Stored data:
===

Inductive dispatcher_op :=
| Add (ty : nat) (channel self : Z) (oppo : option Z) (l : L)
| Remove (channel self : Z) (oppo : option Z)
| Message (ty : nat) (channel oppo : Z)
| Down.

Definition dispatcher_exec (d : Dispatcher) (o : dispatcher_op) : option (Dispatcher * option (list L)) :=
  match o with
  | Add ty ch self oppo l => Some (AddListener d ty ch self oppo l, None)
  | Remove ch self oppo => Some (RemoveListener d ch self oppo, None)
  | Message ty ch oppo => let '(called, d') := OnMessage d ty ch oppo in Some (d', Some called)
  | Down => Some (Shutdown d, None)
  end.

(** The specification: the first listener of a channel fixes its type. *)
Record table := mkTable { down : bool; rows : Z → option (nat * listeners L) }.

Definition set_row (t : table) (ch : Z) (r : nat * listeners L) : table :=
  mkTable (down t) (λ c, if decide (c = ch) then Some r else rows t c).

Definition connect_op (self : Z) (oppo : option Z) (l : L) : op :=
  match oppo with Some o => OpConnectFrom self o l | None => OpConnect self l end.

Definition disconnect_op (self : Z) (oppo : option Z) : op (L := L) :=
  match oppo with Some o => OpDisconnectFrom self o | None => OpDisconnect self end.

Definition in_table (t : table) (ch : Z) (ty : nat) (a : listeners L) (o : op) :
    option (table * option (list L)) :=
  match spec_exec a o with
  | Some (a', e) => Some (set_row t ch (ty, a'), e)
  | None => None
  end.

Definition table_exec (t : table) (o : dispatcher_op) : option (table * option (list L)) :=
  match o with
  | Add ty ch self oppo l =>
      if negb (bool_decide (in_u 64 ch)) then None
      else if down t then Some (t, None)
      else match rows t ch with
           | Some (ty', a) =>
               if decide (ty' = ty) then in_table t ch ty' a (connect_op self oppo l) else Some (t, None)
           | None => in_table t ch ty no_listeners (connect_op self oppo l)
           end
  | Remove ch self oppo =>
      if negb (bool_decide (in_u 64 ch)) then None
      else if down t then Some (t, None)
      else match rows t ch with
           | Some (ty', a) => in_table t ch ty' a (disconnect_op self oppo)
           | None => Some (t, None)
           end
  | Message ty ch oppo =>
      if negb (bool_decide (in_u 64 ch)) then None
      else Some (t, Some (if down t then []
                 else match rows t ch with
                      | Some (ty', a) =>
                          if decide (ty' = ty) then (to_all a).*2 ++ (to_writer a oppo).*2 else []
                      | None => []
                      end))
  | Down => Some (mkTable true (rows t), None)
  end.
(* ===== verification/ShmBlock.v ===== *)
(** * Shared memory: sizes and block locks

    [ShmConf] ([src/code/cyber/transport/shm/shm_conf.h], [shm_conf.cc])
    chooses the number and size of the blocks, [Block] ([block.h], [block.cc])
    is a try-lock for one writer or many readers that refines the abstract
    lock of [RWLock]. *)

From S2P Require Import Prelude RWLock.

(** ** [ShmConf] *)

Definition EXTRA_SIZE : Z := 1024 * 4.
Definition STATE_SIZE : Z := 1024.
Definition BLOCK_SIZE : Z := 1024.
Definition MESSAGE_INFO_SIZE : Z := 1024.
Definition BLOCK_NUM_16K : Z := 512.
Definition MESSAGE_SIZE_16K : Z := 1024 * 16.
Definition BLOCK_NUM_128K : Z := 128.
Definition MESSAGE_SIZE_128K : Z := 1024 * 128.
Definition BLOCK_NUM_1M : Z := 64.
Definition MESSAGE_SIZE_1M : Z := 1024 * 1024.
Definition BLOCK_NUM_8M : Z := 32.
Definition MESSAGE_SIZE_8M : Z := 1024 * 1024 * 8.
Definition BLOCK_NUM_16M : Z := 16.
Definition MESSAGE_SIZE_16M : Z := 1024 * 1024 * 16.
Definition BLOCK_NUM_MORE : Z := 8.
Definition MESSAGE_SIZE_MORE : Z := 1024 * 1024 * 32.

Record ShmConf := mkConf {
  ceiling_msg_size_ : Z;
  block_buf_size_ : Z;
  block_num_ : Z;
  managed_shm_size_ : Z;
}.

Definition GetCeilingMessageSize (real_msg_size : Z) : Z :=
  if real_msg_size <=? MESSAGE_SIZE_16K then MESSAGE_SIZE_16K
  else if real_msg_size <=? MESSAGE_SIZE_128K then MESSAGE_SIZE_128K
  else if real_msg_size <=? MESSAGE_SIZE_1M then MESSAGE_SIZE_1M
  else if real_msg_size <=? MESSAGE_SIZE_8M then MESSAGE_SIZE_8M
  else if real_msg_size <=? MESSAGE_SIZE_16M then MESSAGE_SIZE_16M
  else MESSAGE_SIZE_MORE.

Definition GetBlockBufSize (ceiling_msg_size : Z) : Z := u64 (ceiling_msg_size + MESSAGE_INFO_SIZE).

Definition GetBlockNum (ceiling_msg_size : Z) : Z :=
  if ceiling_msg_size =? MESSAGE_SIZE_16K then BLOCK_NUM_16K
  else if ceiling_msg_size =? MESSAGE_SIZE_128K then BLOCK_NUM_128K
  else if ceiling_msg_size =? MESSAGE_SIZE_1M then BLOCK_NUM_1M
  else if ceiling_msg_size =? MESSAGE_SIZE_8M then BLOCK_NUM_8M
  else if ceiling_msg_size =? MESSAGE_SIZE_16M then BLOCK_NUM_16M
  else if ceiling_msg_size =? MESSAGE_SIZE_MORE then BLOCK_NUM_MORE
  else 0.

Definition ShmConf_Update (real_msg_size : Z) : ShmConf :=
  let ceiling := GetCeilingMessageSize real_msg_size in
  let buf := GetBlockBufSize ceiling in
  let num := GetBlockNum ceiling in
  mkConf ceiling buf num (u64 (EXTRA_SIZE + STATE_SIZE + (BLOCK_SIZE + buf) * num)).

Definition ShmConf_new : ShmConf := ShmConf_Update MESSAGE_SIZE_16K.

Definition classes : list Z :=
  [MESSAGE_SIZE_16K; MESSAGE_SIZE_128K; MESSAGE_SIZE_1M; MESSAGE_SIZE_8M; MESSAGE_SIZE_16M;
   MESSAGE_SIZE_MORE].

Lemma ceiling_in_classes n : GetCeilingMessageSize n ∈ classes.
Proof. unfold GetCeilingMessageSize, classes. repeat case_match; set_solver. Qed.

(** A property of every configuration follows from the six classes. *)
Lemma conf_cases (P : ShmConf → Prop) :
  Forall (λ c, P (ShmConf_Update c)) classes → ∀ n, P (ShmConf_Update n).
Proof.
  intros HP n. rewrite Forall_forall in HP. specialize (HP _ (ceiling_in_classes n)).
  unfold ShmConf_Update in *. replace (GetCeilingMessageSize (GetCeilingMessageSize n))
    with (GetCeilingMessageSize n) in HP; [done|].
  unfold GetCeilingMessageSize. by repeat case_match.
Qed.

Lemma conf_of_ceiling n : ShmConf_Update (ceiling_msg_size_ (ShmConf_Update n)) = ShmConf_Update n.
Proof.
  apply (conf_cases (λ c, ShmConf_Update (ceiling_msg_size_ c) = c)).
  repeat constructor; vm_compute; reflexivity.
Qed.

Lemma conf_num n : 0 < block_num_ (ShmConf_Update n) ∧ (block_num_ (ShmConf_Update n) | 2 ^ 32).
Proof.
  apply (conf_cases (λ c, 0 < block_num_ c ∧ (block_num_ c | 2 ^ 32))).
  repeat (constructor; [split; [vm_compute; reflexivity|]|]); [| | | | | |constructor].
  - by exists 8388608.
  - by exists 33554432.
  - by exists 67108864.
  - by exists 134217728.
  - by exists 268435456.
  - by exists 536870912.
Qed.

(** Numerals for the sizes, then one case per test that is still possible. *)
Ltac size_cases :=
  repeat match goal with
  | H : context [MESSAGE_SIZE_16K] |- _ => change MESSAGE_SIZE_16K with 16384 in H
  | H : context [MESSAGE_SIZE_128K] |- _ => change MESSAGE_SIZE_128K with 131072 in H
  | H : context [MESSAGE_SIZE_1M] |- _ => change MESSAGE_SIZE_1M with 1048576 in H
  | H : context [MESSAGE_SIZE_8M] |- _ => change MESSAGE_SIZE_8M with 8388608 in H
  | H : context [MESSAGE_SIZE_16M] |- _ => change MESSAGE_SIZE_16M with 16777216 in H
  | H : context [MESSAGE_SIZE_MORE] |- _ => change MESSAGE_SIZE_MORE with 33554432 in H
  end;
  change MESSAGE_SIZE_16K with 16384; change MESSAGE_SIZE_128K with 131072;
  change MESSAGE_SIZE_1M with 1048576; change MESSAGE_SIZE_8M with 8388608;
  change MESSAGE_SIZE_16M with 16777216; change MESSAGE_SIZE_MORE with 33554432;
  repeat match goal with
  | |- context [?a <=? ?b] => destruct (Z.leb_spec a b); [try lia|try (exfalso; lia)]
  end.

Lemma conf_fits n : n ≤ MESSAGE_SIZE_MORE → n ≤ ceiling_msg_size_ (ShmConf_Update n).
Proof.
  intros H. cbn [ShmConf_Update ceiling_msg_size_]. unfold GetCeilingMessageSize. size_cases; lia.
Qed.

Lemma ceiling_least n m : m ∈ classes → n ≤ m → GetCeilingMessageSize n ≤ m.
Proof.
  intros Hm Hnm. assert (m = 16384 ∨ m = 131072 ∨ m = 1048576 ∨ m = 8388608 ∨ m = 16777216
    ∨ m = 33554432) as Hc.
  { unfold classes in Hm. rewrite !elem_of_cons, elem_of_nil in Hm. tauto. }
  clear Hm. unfold GetCeilingMessageSize. size_cases; lia.
Qed.

(** Property: up to 32 MB the configuration of a message is the smallest class that
    holds it; a block buffer then has room for the message and its
    information; the blocks fit into the shared memory as long as the state
    and a block header take at most 1 KB; [Update] of a ceiling gives the same
    configuration (so that a process that opens the memory agrees with the one
    that made it).  A larger message still gets the class of 32 MB. *)
Theorem shm_conf_smallest_class n state_size block_size :
  0 ≤ n → 0 ≤ state_size ≤ STATE_SIZE → 0 ≤ block_size ≤ BLOCK_SIZE →
  let c := ShmConf_Update n in
  (n ≤ MESSAGE_SIZE_MORE →
     n + MESSAGE_INFO_SIZE ≤ block_buf_size_ c ∧
     ∀ m, m ∈ classes → n ≤ m → ceiling_msg_size_ c ≤ m) ∧
  (MESSAGE_SIZE_MORE < n → ceiling_msg_size_ c = MESSAGE_SIZE_MORE) ∧
  state_size + block_num_ c * block_size + block_num_ c * block_buf_size_ c ≤ managed_shm_size_ c ∧
  ShmConf_Update (ceiling_msg_size_ c) = c.
Proof.
  intros H0 Hst Hbl c. split; [|split; [|split; [|apply conf_of_ceiling]]].
  - intros Hn. split.
    + pose proof (conf_fits n Hn) as Hf. fold c in Hf.
      assert (Hb : block_buf_size_ c = ceiling_msg_size_ c + MESSAGE_INFO_SIZE).
      { apply (conf_cases (λ c, block_buf_size_ c = ceiling_msg_size_ c + MESSAGE_INFO_SIZE)).
        repeat constructor; vm_compute; reflexivity. }
      lia.
    + intros m Hm Hnm. by apply ceiling_least.
  - intros Hn. unfold c. cbn [ShmConf_Update ceiling_msg_size_]. unfold GetCeilingMessageSize.
    size_cases; lia.
  - apply (conf_cases (λ c, state_size + block_num_ c * block_size + block_num_ c * block_buf_size_ c
      ≤ managed_shm_size_ c)).
    unfold STATE_SIZE, BLOCK_SIZE in *.
    repeat constructor; match goal with |- context [ShmConf_Update ?x] =>
      let c := eval vm_compute in (ShmConf_Update x) in change (ShmConf_Update x) with c end; simpl; lia.
Qed.
Lemma acquire_block_to_read_spec_witness :
  ∃ b g w buf g' w', OpenOrCreate 32 32 os_good Segment_new world_empty = Ok b g w ∧
    read 0 false Segment_new w = Ok (Some buf) g' w' ∧
    read_answer 32 32 0 w (read 0 false Segment_new w).
Proof.
  assert (E : answers (OpenOrCreate 32 32 os_good Segment_new world_empty)
    (λ _ _ w, answers (read 0 false Segment_new w) has_answer) = true) by (vm_compute; reflexivity).
  apply answers_ok in E as (b & g & w & E & Hb). apply answers_ok in Hb as ([buf|] & g' & w' & E' & Hb);
    [|discriminate Hb].
  exists b, g, w, buf, g', w'. split; [exact E|]. split; [exact E'|].
  pose proof (OpenOrCreate_opened 32 32 os_good Segment_new world_empty (segment_new_wf 32 32) eq_refl) as H.
  unfold post in H. rewrite E in H. destruct H as ((Hw & _) & _).
  pose proof (acquire_block_to_read_spec 32 32 os_good os_good 0 false Segment_new w) as H.
  rewrite E' in H |- *. apply H; [by split|by split|done|].
  by apply segment_new_wf_in.
Defined.

(** A wants 20000 bytes, makes a larger memory and leaves, which removes the
    name; B is still attached to the first memory. *)
Definition b_after_a_left (msg_size : Z) : outcome (option (Z * option (nat * Z))) :=
  match (write_many 1 100) Segment_new world_empty with
  | Ok _ a w =>
      match (write_many 1 100) Segment_new w with
      | Ok _ b w =>
          match (write_many 1 20000;; Destroy os_good) a w with
          | Ok _ _ w => write msg_size [false] b w
          | _ => Spinning b w
          end
      | _ => Spinning Segment_new w
      end
  | _ => Spinning Segment_new world_empty
  end.

(** Property: a writer whose memory another process has replaced and removed
    dereferences a null [state_] when its next message needs a larger class
    ([Recreate] runs although [Remap] has failed); a small message only fails. *)
Theorem write_after_removal_dereferences_null :
  b_after_a_left 20000 = Fault NullState ∧
  answers (b_after_a_left 100) (λ a _ _, match a with None => true | _ => false end) = true.
Proof. split; vm_compute; reflexivity. Qed.

(** A writes ten small messages, then one of 20 MB; B was attached to the
    first memory and is told of the last small message, of block [index]. *)
Definition b_reads_late (index : Z) : outcome (option (option (nat * Z))) :=
  match (write_many 1 100) Segment_new world_empty with
  | Ok _ a w =>
      match read 0 false Segment_new w with
      | Ok _ b w => then_world ((write_many 9 100;; write_many 1 20000000) a w) (λ _ w, read index false b w)
      | _ => Spinning Segment_new w
      end
  | _ => Spinning Segment_new world_empty
  end.

(** Property: a reader that is late looks outside of the blocks: block 9 is valid in
    the memory of 512 blocks the index is checked against, not among the 8
    blocks that [Remap] then attaches; block 7 is read (an unrelated one). *)
Theorem late_reader_leaves_the_blocks :
  b_reads_late 9 = Fault (BlockOutOfRange 9) ∧ answers (b_reads_late 7) has_answer = true.
Proof. split; vm_compute; reflexivity. Qed.
(* ===== verification/IntraDispatcher.v ===== *)
(** * [cyber/transport/dispatcher/intra_dispatcher.h]

    Inside one process a message goes to its readers as a pointer.  The
    dispatcher's table holds, per channel, a handler of one type whose
    listeners are wrappers; a wrapper runs the [ChannelChain], which keeps one
    [ListenerHandler] per channel and message type (and per writer), and hands
    the message to the handlers of other types in serialised form.  Message
    types are numbered in the order of their names. *)

From S2P Require Import Prelude AtomicHashMap Signal Listener.

(** ** [std::map] from message types *)

Section TypeMap.
Context {V : Type}.

Fixpoint type_find (ty : nat) (l : list (nat * V)) : option V :=
  match l with
  | [] => None
  | (t, v) :: l => if decide (t = ty) then Some v else type_find ty l
  end.

Fixpoint type_insert (ty : nat) (v : V) (l : list (nat * V)) : list (nat * V) :=
  match l with
  | [] => [(ty, v)]
  | (t, v') :: l' =>
      if decide (t = ty) then (ty, v) :: l'
      else if decide (ty < t)%nat then (ty, v) :: l else (t, v') :: type_insert ty v l'
  end.

Definition type_erase (ty : nat) (l : list (nat * V)) : list (nat * V) := filter (λ e, e.1 ≠ ty) l.
(* ===== verification/Graph.v ===== *)
(** * [cyber/service_discovery/container/graph.h], [graph.cc]

    The flow graph of the topology: nodes are vertices, a channel (an edge
    value) connects each of its writers with each of its readers.  [edges_]
    keeps the writers and readers of a value, [list_] the complete edges by
    source, keyed by value and target.  The specification is the pair of the
    two relations "writes" and "reads".  The operations take the graph's lock
    and are atomic here. *)

From stdpp Require Import sets fin_sets relations.
From S2P Require Import Prelude.

Inductive FlowDirection := UNREACHABLE | UPSTREAM | DOWNSTREAM.

#[global] Instance FlowDirection_eq_dec : EqDecision FlowDirection.
Proof. solve_decision. Defined.

(** A [Vertice] is its value; [GetKey] returns it. *)
Abbreviation Vertice := string.

Definition IsDummy (v : Vertice) : bool := String.eqb v "".

Record Edge := mkEdge { src_ : Vertice; dst_ : Vertice; value_ : string }.

Definition IsValid (e : Edge) : bool :=
  if String.eqb (value_ e) "" then false else negb (IsDummy (src_ e) && IsDummy (dst_ e)).

Definition GetKey (e : Edge) : string := value_ e +:+ "_" +:+ dst_ e.

(** A [VerticeSet] whose keys are the vertices' own is a set. *)
Record RelatedVertices := mkRelated { src : gset Vertice; dst : gset Vertice }.

Abbreviation AdjacencyList := (gmap string (gmap string Vertice)).

Record Graph := mkGraph { edges_ : gmap string RelatedVertices; list_ : AdjacencyList }.

Definition Graph_new : Graph := mkGraph ∅ ∅.

Definition touch (l : AdjacencyList) (k : string) : AdjacencyList :=
  match l !! k with Some _ => l | None => <[k := ∅]> l end.

Definition InsertCompleteEdge (l : AdjacencyList) (e : Edge) : AdjacencyList :=
  let l := touch (touch l (src_ e)) (dst_ e) in
  <[src_ e := <[GetKey e := dst_ e]> (default ∅ (l !! src_ e))]> l.

Definition DeleteCompleteEdge (l : AdjacencyList) (e : Edge) : AdjacencyList :=
  <[src_ e := delete (GetKey e) (default ∅ (l !! src_ e))]> l.

Definition related (g : Graph) (v : string) : RelatedVertices :=
  default (mkRelated ∅ ∅) (edges_ g !! v).

Definition InsertOutgoingEdge (g : Graph) (e : Edge) : Graph :=
  let r := related g (value_ e) in
  if decide (src_ e ∈ src r) then g
  else
    mkGraph (<[value_ e := mkRelated ({[ src_ e ]} ∪ src r) (dst r)]> (edges_ g))
      (foldl InsertCompleteEdge (list_ g) ((λ d, mkEdge (src_ e) d (value_ e)) <$> elements (dst r))).

Definition InsertIncomingEdge (g : Graph) (e : Edge) : Graph :=
  let r := related g (value_ e) in
  if decide (dst_ e ∈ dst r) then g
  else
    mkGraph (<[value_ e := mkRelated (src r) ({[ dst_ e ]} ∪ dst r)]> (edges_ g))
      (foldl InsertCompleteEdge (list_ g) ((λ s, mkEdge s (dst_ e) (value_ e)) <$> elements (src r))).

Definition DeleteOutgoingEdge (g : Graph) (e : Edge) : Graph :=
  let r := related g (value_ e) in
  if decide (src_ e ∈ src r)
  then
    mkGraph (<[value_ e := mkRelated (src r ∖ {[ src_ e ]}) (dst r)]> (edges_ g))
      (foldl DeleteCompleteEdge (list_ g) ((λ d, mkEdge (src_ e) d (value_ e)) <$> elements (dst r)))
  else g.

Definition DeleteIncomingEdge (g : Graph) (e : Edge) : Graph :=
  let r := related g (value_ e) in
  if decide (dst_ e ∈ dst r)
  then
    mkGraph (<[value_ e := mkRelated (src r) (dst r ∖ {[ dst_ e ]})]> (edges_ g))
      (foldl DeleteCompleteEdge (list_ g) ((λ s, mkEdge s (dst_ e) (value_ e)) <$> elements (src r)))
  else g.

Definition Insert (g : Graph) (e : Edge) : Graph :=
  if negb (IsValid e) then g
  else
    let g := match edges_ g !! value_ e with
             | Some _ => g
             | None => mkGraph (<[value_ e := mkRelated ∅ ∅]> (edges_ g)) (list_ g)
             end in
    let g := if IsDummy (src_ e) then g else InsertOutgoingEdge g e in
    if IsDummy (dst_ e) then g else InsertIncomingEdge g e.

Definition Delete (g : Graph) (e : Edge) : Graph :=
  if negb (IsValid e) then g
  else
    match edges_ g !! value_ e with
    | None => g
    | Some _ =>
        let g := if IsDummy (src_ e) then g else DeleteOutgoingEdge g e in
        if IsDummy (dst_ e) then g else DeleteIncomingEdge g e
    end.

Definition GetNumOfEdge (g : Graph) : Z :=
  u32 (foldr Z.add 0 ((λ e, Z.of_nat (size e.2)) <$> map_to_list (list_ g))).

(** [LevelTraverse]: [list_] is passed on, since [list_[key]] adds an empty set
    for a key that is missing.  The result is [None] when the fuel is used up;
    the loop takes a vertex from the queue every round. *)
Fixpoint traverse (fuel : nat) (l : AdjacencyList) (stop : Vertice) (visited : gmap string bool)
    (unvisited : list Vertice) : option (gmap string bool * AdjacencyList) :=
  match fuel with
  | O => None
  | S fuel =>
      match unvisited with
      | [] => Some (visited, l)
      | curr :: unvisited =>
          if default false (visited !! curr) then traverse fuel l stop visited unvisited
          else
            let visited := <[curr := true]> visited in
            if decide (curr = stop) then Some (visited, l)
            else
              let l := touch l curr in
              traverse fuel l stop visited (unvisited ++ (map_to_list (default ∅ (l !! curr))).*2)
      end
  end.

(** One more round than there are edges. *)
Definition enough (l : AdjacencyList) : nat := S (S (sum_list ((λ e, size e.2) <$> map_to_list l))).

Definition LevelTraverse (l : AdjacencyList) (start stop : Vertice) : option (bool * AdjacencyList) :=
  match traverse (enough l) l stop {[ stop := false ]} [start] with
  | Some (visited, l') => Some (default false (visited !! stop), l')
  | None => None
  end.

Definition GetDirectionOf (g : Graph) (lhs rhs : Vertice) : option (FlowDirection * Graph) :=
  if IsDummy lhs || IsDummy rhs then Some (UNREACHABLE, g)
  else
    match list_ g !! lhs, list_ g !! rhs with
    | Some _, Some _ =>
        match LevelTraverse (list_ g) lhs rhs with
        | None => None
        | Some (true, l) => Some (UPSTREAM, mkGraph (edges_ g) l)
        | Some (false, l) =>
            match LevelTraverse l rhs lhs with
            | None => None
            | Some (b, l) => Some (if b : bool then DOWNSTREAM else UNREACHABLE, mkGraph (edges_ g) l)
            end
        end
    | _, _ => Some (UNREACHABLE, g)
    end.

(** ** Complete edges *)

(** [holds l s k d]: [list_[s][k]] is [d]. *)
Definition holds (l : AdjacencyList) (s k : string) (d : Vertice) : Prop :=
  ∃ m, l !! s = Some m ∧ m !! k = Some d.

(** Every target of an edge is a key. *)
Definition closed (l : AdjacencyList) : Prop := ∀ s k d, holds l s k d → is_Some (l !! d).

Lemma touch_lookup l k k' : touch l k !! k' = if decide (k' = k) then Some (default ∅ (l !! k)) else l !! k'.
Proof.
  unfold touch. destruct (l !! k) as [m|] eqn:E; destruct (decide (k' = k)) as [->|Hne]; try done.
  - by rewrite lookup_insert_eq.
  - by rewrite lookup_insert_ne.
Qed.

Lemma holds_touch l k s key d : holds (touch l k) s key d ↔ holds l s key d.
Proof.
  unfold holds. rewrite touch_lookup. destruct (decide (s = k)) as [->|]; [|done].
  split; intros (m & Hm & Hd).
  - simplify_eq. destruct (l !! k) as [m|] eqn:E; simpl in Hd; [eauto|by rewrite lookup_empty in Hd].
  - exists m. by rewrite Hm.
Qed.

Lemma touch_mono l k k' : is_Some (l !! k') → is_Some (touch l k !! k').
Proof. intros [m Hm]. rewrite touch_lookup. case_decide; [eauto|]. by exists m. Qed.

Lemma holds_insert l e s k d :
  holds (InsertCompleteEdge l e) s k d ↔
  if decide (s = src_ e ∧ k = GetKey e) then d = dst_ e else holds l s k d.
Proof.
  unfold InsertCompleteEdge. set (l2 := touch (touch l (src_ e)) (dst_ e)).
  assert (Hl2 : holds l2 s k d ↔ holds l s k d) by (unfold l2; by rewrite !holds_touch).
  destruct (decide (s = src_ e)) as [->|Hs].
  - destruct (decide (k = GetKey e)) as [->|Hk].
    + rewrite decide_True by done. unfold holds. rewrite lookup_insert_eq.
      split; [intros (m & [= <-] & Hm)|intros ->]; [rewrite lookup_insert_eq in Hm; congruence|].
      eexists. split; [done|]. by rewrite lookup_insert_eq.
    + rewrite decide_False by tauto. rewrite <- Hl2. unfold holds. rewrite lookup_insert_eq. split.
      * intros (m & [= <-] & Hm). rewrite lookup_insert_ne in Hm by done.
        destruct (l2 !! src_ e); [eauto|]. simpl in Hm. by rewrite lookup_empty in Hm.
      * intros (m & Hm & Hd). eexists. split; [done|]. by rewrite Hm, lookup_insert_ne.
  - rewrite decide_False by tauto. rewrite <- Hl2. unfold holds. by rewrite lookup_insert_ne.
Qed.

Lemma holds_delete l e s k d :
  holds (DeleteCompleteEdge l e) s k d ↔ holds l s k d ∧ ¬ (s = src_ e ∧ k = GetKey e).
Proof.
  unfold DeleteCompleteEdge, holds. destruct (decide (s = src_ e)) as [->|Hs].
  - rewrite lookup_insert_eq. split.
    + intros (m & [= <-] & [Hk Hm]%lookup_delete_Some). destruct (l !! src_ e); simpl in Hm; [|by rewrite lookup_empty in Hm].
      split; [eauto|]. naive_solver.
    + intros [(m & Hm & Hd) Hne]. eexists. split; [done|]. rewrite Hm. simpl.
      rewrite lookup_delete_ne by naive_solver. done.
  - rewrite lookup_insert_ne by done. naive_solver.
Qed.

Lemma keys_insert l e k :
  is_Some (InsertCompleteEdge l e !! k) ↔ is_Some (l !! k) ∨ k = src_ e ∨ k = dst_ e.
Proof.
  unfold InsertCompleteEdge. rewrite lookup_insert_is_Some', !touch_lookup.
  repeat case_decide; subst; naive_solver.
Qed.

Lemma keys_delete l e k : is_Some (l !! k) → is_Some (DeleteCompleteEdge l e !! k).
Proof. intros H. unfold DeleteCompleteEdge. rewrite lookup_insert_is_Some'. by right. Qed.

Lemma closed_insert l e : closed l → closed (InsertCompleteEdge l e).
Proof.
  intros Hc s k d. rewrite holds_insert, keys_insert. case_decide; [naive_solver|].
  intros H1. left. eauto.
Qed.

Lemma closed_delete l e : closed l → closed (DeleteCompleteEdge l e).
Proof. intros Hc s k d [H _]%holds_delete. apply keys_delete. eauto. Qed.

Definition is_edge (es : list Edge) (s k : string) (d : Vertice) : Prop :=
  ∃ e, e ∈ es ∧ src_ e = s ∧ GetKey e = k ∧ dst_ e = d.

Lemma is_edge_cons e es s k d :
  is_edge (e :: es) s k d ↔ (src_ e = s ∧ GetKey e = k ∧ dst_ e = d) ∨ is_edge es s k d.
Proof.
  unfold is_edge. split.
  - intros (e' & [->|Hin]%elem_of_cons & H); [by left|right]. eauto.
  - intros [H|(e' & Hin & H)]; [exists e|exists e']; rewrite elem_of_cons; auto.
Qed.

===

Problem to work on: The answer should consist of all lines from the records above that hold the word "runs".

Response to this exercise:
    ([Recreate] runs although [Remap] has failed); a small message only fails. *)
    listeners are wrappers; a wrapper runs the [ChannelChain], which keeps one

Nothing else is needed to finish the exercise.